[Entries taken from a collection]
=== Begin Enclosure ===

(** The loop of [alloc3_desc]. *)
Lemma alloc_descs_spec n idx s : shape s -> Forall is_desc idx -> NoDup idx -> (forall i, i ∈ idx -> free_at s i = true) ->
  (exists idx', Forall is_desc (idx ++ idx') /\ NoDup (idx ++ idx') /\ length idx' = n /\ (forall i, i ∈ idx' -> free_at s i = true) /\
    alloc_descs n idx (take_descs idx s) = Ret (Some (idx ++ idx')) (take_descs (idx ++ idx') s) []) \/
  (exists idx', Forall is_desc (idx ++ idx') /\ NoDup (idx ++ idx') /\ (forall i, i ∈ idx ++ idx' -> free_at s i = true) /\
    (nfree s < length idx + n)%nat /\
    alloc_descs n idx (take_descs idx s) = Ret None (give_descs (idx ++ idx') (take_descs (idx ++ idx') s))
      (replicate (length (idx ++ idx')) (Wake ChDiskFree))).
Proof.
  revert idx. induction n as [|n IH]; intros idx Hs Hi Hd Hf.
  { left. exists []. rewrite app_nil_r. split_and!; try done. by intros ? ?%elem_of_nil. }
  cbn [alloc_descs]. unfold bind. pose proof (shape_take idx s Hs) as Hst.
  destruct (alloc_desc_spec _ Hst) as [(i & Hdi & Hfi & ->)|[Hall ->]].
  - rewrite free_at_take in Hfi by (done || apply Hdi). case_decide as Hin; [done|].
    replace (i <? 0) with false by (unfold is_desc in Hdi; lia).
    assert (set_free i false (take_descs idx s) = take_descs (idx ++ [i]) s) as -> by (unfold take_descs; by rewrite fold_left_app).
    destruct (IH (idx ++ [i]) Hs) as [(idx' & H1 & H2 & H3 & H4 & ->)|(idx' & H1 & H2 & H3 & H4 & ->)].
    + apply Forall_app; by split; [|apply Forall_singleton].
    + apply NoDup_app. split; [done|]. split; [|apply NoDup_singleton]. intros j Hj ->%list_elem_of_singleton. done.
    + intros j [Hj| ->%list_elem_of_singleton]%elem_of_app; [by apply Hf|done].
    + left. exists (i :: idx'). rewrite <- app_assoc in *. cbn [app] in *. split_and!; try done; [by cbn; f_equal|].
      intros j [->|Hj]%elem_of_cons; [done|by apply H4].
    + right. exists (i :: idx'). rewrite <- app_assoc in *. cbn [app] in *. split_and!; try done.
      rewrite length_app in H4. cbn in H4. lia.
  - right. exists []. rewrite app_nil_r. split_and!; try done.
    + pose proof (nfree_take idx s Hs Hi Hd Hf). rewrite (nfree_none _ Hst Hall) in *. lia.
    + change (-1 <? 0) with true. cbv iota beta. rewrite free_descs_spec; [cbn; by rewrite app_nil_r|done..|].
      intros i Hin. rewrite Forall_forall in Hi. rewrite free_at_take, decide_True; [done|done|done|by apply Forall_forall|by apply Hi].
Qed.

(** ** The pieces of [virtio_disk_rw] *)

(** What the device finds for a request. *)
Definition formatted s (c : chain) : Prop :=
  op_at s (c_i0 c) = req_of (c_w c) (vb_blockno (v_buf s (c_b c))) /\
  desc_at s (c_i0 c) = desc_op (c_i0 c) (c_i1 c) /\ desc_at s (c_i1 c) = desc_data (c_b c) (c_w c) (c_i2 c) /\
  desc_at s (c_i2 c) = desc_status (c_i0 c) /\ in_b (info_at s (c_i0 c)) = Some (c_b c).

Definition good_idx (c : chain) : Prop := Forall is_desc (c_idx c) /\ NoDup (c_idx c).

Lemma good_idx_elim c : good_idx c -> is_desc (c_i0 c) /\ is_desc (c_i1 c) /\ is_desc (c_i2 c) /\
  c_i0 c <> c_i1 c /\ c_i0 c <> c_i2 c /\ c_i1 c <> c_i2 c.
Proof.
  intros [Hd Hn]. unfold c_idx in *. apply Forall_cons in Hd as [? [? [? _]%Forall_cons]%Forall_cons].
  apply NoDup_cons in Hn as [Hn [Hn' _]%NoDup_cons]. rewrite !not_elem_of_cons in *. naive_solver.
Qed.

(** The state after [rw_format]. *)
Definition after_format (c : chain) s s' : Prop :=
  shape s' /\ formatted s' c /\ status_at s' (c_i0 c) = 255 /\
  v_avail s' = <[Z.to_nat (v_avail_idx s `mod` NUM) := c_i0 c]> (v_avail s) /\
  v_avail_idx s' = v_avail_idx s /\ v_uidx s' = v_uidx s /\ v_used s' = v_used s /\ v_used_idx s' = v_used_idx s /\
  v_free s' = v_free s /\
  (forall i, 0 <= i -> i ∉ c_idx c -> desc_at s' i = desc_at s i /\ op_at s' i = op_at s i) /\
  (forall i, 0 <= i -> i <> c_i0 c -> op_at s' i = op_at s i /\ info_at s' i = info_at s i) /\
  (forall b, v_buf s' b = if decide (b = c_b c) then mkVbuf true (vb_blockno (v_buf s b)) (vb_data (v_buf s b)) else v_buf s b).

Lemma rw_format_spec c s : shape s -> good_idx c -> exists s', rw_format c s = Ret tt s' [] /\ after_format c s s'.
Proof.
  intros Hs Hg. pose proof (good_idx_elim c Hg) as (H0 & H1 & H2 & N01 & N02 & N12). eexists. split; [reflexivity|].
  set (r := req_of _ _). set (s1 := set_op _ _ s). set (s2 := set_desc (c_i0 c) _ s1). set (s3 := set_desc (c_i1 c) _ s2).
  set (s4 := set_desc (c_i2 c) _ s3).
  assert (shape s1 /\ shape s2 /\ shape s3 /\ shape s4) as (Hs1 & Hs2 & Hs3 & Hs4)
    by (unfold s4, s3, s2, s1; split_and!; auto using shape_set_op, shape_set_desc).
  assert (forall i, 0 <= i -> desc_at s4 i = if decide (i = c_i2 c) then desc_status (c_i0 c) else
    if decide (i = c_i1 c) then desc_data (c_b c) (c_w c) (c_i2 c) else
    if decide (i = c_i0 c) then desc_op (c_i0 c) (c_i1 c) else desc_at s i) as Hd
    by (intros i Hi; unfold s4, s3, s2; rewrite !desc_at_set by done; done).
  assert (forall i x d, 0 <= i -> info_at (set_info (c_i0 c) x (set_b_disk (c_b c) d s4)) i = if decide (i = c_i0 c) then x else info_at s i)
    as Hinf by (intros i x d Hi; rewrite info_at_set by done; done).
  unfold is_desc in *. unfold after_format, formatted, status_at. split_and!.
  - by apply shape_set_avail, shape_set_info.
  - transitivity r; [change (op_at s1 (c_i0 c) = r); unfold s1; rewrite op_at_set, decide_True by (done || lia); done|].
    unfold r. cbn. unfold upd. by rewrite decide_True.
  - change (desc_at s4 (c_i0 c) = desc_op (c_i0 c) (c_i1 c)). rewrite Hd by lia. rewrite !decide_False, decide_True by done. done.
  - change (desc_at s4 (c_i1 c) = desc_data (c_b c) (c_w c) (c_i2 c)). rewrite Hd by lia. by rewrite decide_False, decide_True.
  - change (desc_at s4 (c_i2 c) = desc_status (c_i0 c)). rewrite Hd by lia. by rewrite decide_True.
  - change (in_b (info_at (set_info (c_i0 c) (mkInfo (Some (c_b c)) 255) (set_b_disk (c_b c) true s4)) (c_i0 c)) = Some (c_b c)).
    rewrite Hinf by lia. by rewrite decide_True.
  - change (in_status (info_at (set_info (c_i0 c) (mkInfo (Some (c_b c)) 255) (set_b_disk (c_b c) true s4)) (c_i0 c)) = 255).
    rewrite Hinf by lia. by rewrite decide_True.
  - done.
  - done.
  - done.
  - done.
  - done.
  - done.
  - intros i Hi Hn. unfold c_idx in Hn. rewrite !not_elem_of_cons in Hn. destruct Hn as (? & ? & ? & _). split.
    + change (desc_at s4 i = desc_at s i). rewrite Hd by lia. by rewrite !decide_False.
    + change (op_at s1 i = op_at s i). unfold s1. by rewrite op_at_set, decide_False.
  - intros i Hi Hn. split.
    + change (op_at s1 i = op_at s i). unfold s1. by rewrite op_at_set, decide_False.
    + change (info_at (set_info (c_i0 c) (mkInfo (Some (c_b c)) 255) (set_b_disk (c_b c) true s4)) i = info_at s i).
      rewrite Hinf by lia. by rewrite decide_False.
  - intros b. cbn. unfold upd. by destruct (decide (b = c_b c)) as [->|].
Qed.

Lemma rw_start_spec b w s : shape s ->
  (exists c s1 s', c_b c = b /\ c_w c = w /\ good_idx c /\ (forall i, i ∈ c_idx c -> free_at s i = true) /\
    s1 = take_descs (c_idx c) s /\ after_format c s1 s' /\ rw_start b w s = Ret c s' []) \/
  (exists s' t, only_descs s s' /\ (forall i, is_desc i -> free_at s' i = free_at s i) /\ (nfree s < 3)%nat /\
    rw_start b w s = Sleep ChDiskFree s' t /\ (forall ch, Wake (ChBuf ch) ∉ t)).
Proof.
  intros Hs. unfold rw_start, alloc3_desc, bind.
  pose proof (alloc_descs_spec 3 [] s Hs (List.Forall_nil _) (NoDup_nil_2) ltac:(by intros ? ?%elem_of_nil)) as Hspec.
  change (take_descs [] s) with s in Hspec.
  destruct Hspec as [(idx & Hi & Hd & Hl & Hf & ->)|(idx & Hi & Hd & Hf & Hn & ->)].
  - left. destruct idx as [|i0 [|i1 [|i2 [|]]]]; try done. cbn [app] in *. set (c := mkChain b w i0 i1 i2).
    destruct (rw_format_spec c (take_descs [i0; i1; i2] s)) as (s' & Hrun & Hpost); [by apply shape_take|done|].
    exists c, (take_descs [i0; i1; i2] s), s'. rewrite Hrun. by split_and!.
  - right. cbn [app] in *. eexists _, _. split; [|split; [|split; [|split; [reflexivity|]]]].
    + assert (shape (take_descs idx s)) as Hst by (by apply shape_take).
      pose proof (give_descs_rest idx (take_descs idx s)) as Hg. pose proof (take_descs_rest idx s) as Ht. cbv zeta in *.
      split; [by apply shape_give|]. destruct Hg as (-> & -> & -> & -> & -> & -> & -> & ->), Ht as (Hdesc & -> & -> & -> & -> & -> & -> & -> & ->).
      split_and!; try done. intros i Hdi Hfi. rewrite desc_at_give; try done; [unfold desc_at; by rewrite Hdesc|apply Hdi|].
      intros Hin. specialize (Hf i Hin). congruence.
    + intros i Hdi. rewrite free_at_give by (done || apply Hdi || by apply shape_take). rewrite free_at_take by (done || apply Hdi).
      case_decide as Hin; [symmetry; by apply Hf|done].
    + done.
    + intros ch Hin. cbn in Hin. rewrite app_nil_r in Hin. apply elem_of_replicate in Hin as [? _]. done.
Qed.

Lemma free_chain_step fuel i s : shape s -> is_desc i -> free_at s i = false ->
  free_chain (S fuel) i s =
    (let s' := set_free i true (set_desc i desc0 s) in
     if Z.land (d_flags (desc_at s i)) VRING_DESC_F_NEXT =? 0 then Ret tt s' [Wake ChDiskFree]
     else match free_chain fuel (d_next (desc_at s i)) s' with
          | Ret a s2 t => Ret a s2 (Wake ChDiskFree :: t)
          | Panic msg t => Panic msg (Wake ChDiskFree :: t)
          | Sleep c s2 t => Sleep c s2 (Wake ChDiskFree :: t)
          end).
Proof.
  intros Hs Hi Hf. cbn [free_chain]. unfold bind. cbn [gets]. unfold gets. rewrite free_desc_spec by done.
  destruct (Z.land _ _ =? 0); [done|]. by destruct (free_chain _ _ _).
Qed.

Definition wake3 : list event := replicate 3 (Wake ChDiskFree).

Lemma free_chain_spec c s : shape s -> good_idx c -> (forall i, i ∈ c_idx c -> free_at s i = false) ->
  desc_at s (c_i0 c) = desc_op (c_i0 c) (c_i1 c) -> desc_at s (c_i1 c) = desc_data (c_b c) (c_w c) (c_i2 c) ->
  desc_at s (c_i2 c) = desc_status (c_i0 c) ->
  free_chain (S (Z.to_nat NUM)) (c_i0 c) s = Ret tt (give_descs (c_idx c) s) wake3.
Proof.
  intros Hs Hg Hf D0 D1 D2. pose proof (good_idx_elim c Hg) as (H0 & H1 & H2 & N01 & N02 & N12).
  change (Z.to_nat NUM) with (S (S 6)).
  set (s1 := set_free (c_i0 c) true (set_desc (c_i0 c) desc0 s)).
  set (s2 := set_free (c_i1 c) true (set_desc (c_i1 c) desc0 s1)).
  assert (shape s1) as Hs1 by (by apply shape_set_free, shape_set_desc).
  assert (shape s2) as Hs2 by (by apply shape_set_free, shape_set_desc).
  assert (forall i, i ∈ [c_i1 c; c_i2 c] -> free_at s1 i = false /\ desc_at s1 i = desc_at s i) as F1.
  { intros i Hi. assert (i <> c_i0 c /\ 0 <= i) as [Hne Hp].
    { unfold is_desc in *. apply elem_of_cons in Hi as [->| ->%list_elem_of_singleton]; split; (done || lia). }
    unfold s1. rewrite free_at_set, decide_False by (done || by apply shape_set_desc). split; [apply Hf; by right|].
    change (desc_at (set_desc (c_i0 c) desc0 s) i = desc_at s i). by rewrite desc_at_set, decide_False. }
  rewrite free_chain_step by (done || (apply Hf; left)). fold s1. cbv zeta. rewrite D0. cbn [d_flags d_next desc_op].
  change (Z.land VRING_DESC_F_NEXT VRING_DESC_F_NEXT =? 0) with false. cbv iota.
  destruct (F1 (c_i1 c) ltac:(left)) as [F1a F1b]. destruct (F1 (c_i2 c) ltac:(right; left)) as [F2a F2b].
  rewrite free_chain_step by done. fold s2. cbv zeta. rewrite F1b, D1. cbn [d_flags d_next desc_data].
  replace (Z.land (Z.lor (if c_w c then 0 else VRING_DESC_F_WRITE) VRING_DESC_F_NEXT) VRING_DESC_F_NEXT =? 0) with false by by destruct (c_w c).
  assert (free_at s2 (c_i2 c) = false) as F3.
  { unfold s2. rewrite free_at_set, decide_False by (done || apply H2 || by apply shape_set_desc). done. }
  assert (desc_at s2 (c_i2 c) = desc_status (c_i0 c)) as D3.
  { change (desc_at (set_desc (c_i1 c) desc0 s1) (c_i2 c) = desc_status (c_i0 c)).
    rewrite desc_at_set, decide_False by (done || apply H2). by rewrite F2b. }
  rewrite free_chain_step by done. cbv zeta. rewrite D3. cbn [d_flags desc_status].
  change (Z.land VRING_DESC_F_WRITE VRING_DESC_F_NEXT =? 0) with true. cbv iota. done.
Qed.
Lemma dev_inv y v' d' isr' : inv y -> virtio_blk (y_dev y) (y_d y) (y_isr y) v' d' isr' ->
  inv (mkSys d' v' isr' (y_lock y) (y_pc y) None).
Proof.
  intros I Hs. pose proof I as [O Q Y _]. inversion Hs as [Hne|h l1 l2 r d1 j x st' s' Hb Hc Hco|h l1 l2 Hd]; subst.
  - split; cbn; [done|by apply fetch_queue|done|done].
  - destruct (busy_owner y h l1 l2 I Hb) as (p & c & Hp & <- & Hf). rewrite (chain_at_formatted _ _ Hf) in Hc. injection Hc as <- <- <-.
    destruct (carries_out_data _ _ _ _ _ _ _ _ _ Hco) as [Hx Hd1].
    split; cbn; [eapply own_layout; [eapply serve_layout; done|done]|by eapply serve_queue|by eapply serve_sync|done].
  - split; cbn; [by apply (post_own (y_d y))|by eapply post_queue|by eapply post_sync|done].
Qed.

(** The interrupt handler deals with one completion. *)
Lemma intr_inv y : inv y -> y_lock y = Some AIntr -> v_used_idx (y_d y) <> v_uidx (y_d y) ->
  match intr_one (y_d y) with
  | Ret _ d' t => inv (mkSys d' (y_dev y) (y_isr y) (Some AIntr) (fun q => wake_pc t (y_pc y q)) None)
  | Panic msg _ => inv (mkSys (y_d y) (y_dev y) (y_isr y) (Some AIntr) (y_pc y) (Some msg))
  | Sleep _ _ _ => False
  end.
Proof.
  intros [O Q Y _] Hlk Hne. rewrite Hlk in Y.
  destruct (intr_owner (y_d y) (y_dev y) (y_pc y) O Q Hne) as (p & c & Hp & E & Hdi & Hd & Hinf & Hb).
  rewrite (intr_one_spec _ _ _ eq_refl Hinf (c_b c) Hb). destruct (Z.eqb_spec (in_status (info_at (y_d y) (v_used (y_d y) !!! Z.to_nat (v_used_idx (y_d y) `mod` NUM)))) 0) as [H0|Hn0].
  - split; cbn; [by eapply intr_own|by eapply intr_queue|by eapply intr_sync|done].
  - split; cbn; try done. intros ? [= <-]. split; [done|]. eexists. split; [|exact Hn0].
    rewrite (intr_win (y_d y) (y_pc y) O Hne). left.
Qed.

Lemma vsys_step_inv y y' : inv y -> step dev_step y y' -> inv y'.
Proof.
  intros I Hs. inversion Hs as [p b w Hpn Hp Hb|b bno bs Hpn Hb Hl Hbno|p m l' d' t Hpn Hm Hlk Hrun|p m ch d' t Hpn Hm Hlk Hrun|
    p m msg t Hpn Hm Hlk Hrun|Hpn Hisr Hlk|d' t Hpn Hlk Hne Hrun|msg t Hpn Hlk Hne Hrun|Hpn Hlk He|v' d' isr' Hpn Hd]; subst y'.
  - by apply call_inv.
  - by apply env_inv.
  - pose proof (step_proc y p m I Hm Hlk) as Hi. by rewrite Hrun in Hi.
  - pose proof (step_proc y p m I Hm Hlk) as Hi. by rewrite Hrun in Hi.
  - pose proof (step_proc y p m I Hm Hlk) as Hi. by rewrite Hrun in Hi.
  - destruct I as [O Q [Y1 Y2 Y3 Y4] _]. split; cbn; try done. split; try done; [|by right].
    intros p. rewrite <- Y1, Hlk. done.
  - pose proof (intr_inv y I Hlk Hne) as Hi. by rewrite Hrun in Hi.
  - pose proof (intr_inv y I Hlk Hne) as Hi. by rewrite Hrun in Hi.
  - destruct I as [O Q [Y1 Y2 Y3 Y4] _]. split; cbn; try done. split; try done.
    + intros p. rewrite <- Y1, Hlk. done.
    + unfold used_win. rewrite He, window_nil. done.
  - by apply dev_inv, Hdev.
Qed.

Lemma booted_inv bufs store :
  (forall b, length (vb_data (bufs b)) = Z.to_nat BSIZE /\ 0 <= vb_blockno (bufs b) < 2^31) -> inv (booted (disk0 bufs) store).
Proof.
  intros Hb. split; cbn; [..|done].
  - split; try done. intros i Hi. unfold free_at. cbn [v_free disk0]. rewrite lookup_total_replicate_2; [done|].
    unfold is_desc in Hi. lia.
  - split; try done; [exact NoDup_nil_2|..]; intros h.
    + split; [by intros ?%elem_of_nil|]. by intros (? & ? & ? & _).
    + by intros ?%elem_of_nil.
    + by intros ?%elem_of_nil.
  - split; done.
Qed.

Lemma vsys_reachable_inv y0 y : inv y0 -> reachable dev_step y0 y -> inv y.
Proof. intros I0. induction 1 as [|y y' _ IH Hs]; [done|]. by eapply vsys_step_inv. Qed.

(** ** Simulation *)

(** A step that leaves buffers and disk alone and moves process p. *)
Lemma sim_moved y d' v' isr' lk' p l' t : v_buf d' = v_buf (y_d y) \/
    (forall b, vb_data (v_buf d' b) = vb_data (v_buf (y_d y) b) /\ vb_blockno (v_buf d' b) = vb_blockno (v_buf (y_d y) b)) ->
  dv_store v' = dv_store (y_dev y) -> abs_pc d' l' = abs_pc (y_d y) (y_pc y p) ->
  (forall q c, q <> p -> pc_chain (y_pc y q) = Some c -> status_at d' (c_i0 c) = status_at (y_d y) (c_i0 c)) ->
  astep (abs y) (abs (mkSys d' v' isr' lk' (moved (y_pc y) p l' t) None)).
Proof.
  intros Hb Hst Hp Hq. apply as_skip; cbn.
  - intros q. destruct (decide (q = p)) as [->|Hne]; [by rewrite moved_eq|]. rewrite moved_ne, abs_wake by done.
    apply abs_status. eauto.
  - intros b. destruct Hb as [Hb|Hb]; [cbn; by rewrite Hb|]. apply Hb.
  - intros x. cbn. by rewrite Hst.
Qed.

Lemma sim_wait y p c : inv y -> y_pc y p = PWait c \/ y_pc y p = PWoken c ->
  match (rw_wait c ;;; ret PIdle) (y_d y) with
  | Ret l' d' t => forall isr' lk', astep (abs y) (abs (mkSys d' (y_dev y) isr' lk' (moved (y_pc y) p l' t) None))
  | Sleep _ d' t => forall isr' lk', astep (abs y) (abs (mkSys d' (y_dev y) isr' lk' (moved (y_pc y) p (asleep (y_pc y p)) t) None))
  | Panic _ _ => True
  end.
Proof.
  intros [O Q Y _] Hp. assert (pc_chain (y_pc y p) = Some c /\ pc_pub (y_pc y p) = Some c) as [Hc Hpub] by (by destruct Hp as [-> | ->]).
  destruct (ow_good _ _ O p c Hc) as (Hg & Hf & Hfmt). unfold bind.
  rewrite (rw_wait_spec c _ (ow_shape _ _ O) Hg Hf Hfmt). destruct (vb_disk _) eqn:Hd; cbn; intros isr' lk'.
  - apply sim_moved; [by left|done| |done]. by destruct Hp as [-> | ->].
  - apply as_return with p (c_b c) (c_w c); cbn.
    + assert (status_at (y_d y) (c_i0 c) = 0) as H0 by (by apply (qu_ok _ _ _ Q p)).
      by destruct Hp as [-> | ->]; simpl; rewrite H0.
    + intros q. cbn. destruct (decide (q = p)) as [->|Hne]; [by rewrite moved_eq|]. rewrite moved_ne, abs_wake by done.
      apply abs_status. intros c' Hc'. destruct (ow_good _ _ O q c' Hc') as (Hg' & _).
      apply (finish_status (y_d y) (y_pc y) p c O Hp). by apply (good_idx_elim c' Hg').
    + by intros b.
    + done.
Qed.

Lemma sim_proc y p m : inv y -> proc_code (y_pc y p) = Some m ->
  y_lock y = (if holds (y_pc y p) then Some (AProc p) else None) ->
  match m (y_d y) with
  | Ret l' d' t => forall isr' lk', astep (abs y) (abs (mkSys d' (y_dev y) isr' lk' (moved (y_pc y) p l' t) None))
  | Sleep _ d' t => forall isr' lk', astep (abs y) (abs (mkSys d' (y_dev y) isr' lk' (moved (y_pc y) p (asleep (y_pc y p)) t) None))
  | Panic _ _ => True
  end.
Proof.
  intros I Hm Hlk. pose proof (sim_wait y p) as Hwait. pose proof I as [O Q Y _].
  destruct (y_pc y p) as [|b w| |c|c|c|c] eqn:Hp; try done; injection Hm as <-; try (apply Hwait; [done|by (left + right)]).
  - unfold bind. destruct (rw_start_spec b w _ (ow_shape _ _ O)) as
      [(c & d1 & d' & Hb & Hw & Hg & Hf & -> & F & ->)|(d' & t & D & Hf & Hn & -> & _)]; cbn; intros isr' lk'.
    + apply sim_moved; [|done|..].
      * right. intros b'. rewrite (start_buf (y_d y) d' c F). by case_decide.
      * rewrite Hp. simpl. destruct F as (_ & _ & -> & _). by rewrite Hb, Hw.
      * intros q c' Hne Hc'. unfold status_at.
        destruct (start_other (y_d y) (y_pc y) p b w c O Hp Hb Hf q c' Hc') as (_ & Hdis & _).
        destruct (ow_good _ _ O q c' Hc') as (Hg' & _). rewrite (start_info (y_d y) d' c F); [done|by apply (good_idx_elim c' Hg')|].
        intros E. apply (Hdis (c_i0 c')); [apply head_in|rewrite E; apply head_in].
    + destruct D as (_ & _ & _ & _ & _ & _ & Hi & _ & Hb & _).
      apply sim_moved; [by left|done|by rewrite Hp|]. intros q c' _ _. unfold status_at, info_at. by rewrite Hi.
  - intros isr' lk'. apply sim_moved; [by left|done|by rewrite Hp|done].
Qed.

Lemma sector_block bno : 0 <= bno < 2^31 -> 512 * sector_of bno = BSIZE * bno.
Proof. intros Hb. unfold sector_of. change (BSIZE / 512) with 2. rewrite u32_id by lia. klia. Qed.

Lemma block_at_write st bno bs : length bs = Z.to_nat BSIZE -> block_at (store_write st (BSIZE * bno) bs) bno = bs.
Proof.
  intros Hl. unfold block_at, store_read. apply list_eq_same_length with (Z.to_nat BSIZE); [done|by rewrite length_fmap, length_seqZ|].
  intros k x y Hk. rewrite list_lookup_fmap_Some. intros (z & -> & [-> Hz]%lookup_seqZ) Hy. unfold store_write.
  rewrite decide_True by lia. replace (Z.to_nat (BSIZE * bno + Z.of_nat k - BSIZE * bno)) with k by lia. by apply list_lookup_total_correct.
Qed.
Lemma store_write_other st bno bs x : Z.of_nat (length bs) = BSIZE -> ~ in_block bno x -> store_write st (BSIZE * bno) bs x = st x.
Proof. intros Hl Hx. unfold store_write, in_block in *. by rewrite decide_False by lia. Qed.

=== End Enclosure ===

GOAL OF THE EXERCISE → Would you retype the lines above from the one with "by (intros i Hi;" down to the one with "- transitivity r;", word for word, both ends included and no other lines?

THE ANSWER →
    by (intros i Hi; unfold s4, s3, s2; rewrite !desc_at_set by done; done).
  assert (forall i x d, 0 <= i -> info_at (set_info (c_i0 c) x (set_b_disk (c_b c) d s4)) i = if decide (i = c_i0 c) then x else info_at s i)
    as Hinf by (intros i x d Hi; rewrite info_at_set by done; done).
  unfold is_desc in *. unfold after_format, formatted, status_at. split_and!.
  - by apply shape_set_avail, shape_set_info.
  - transitivity r; [change (op_at s1 (c_i0 c) = r); unfold s1; rewrite op_at_set, decide_True by (done || lia); done|].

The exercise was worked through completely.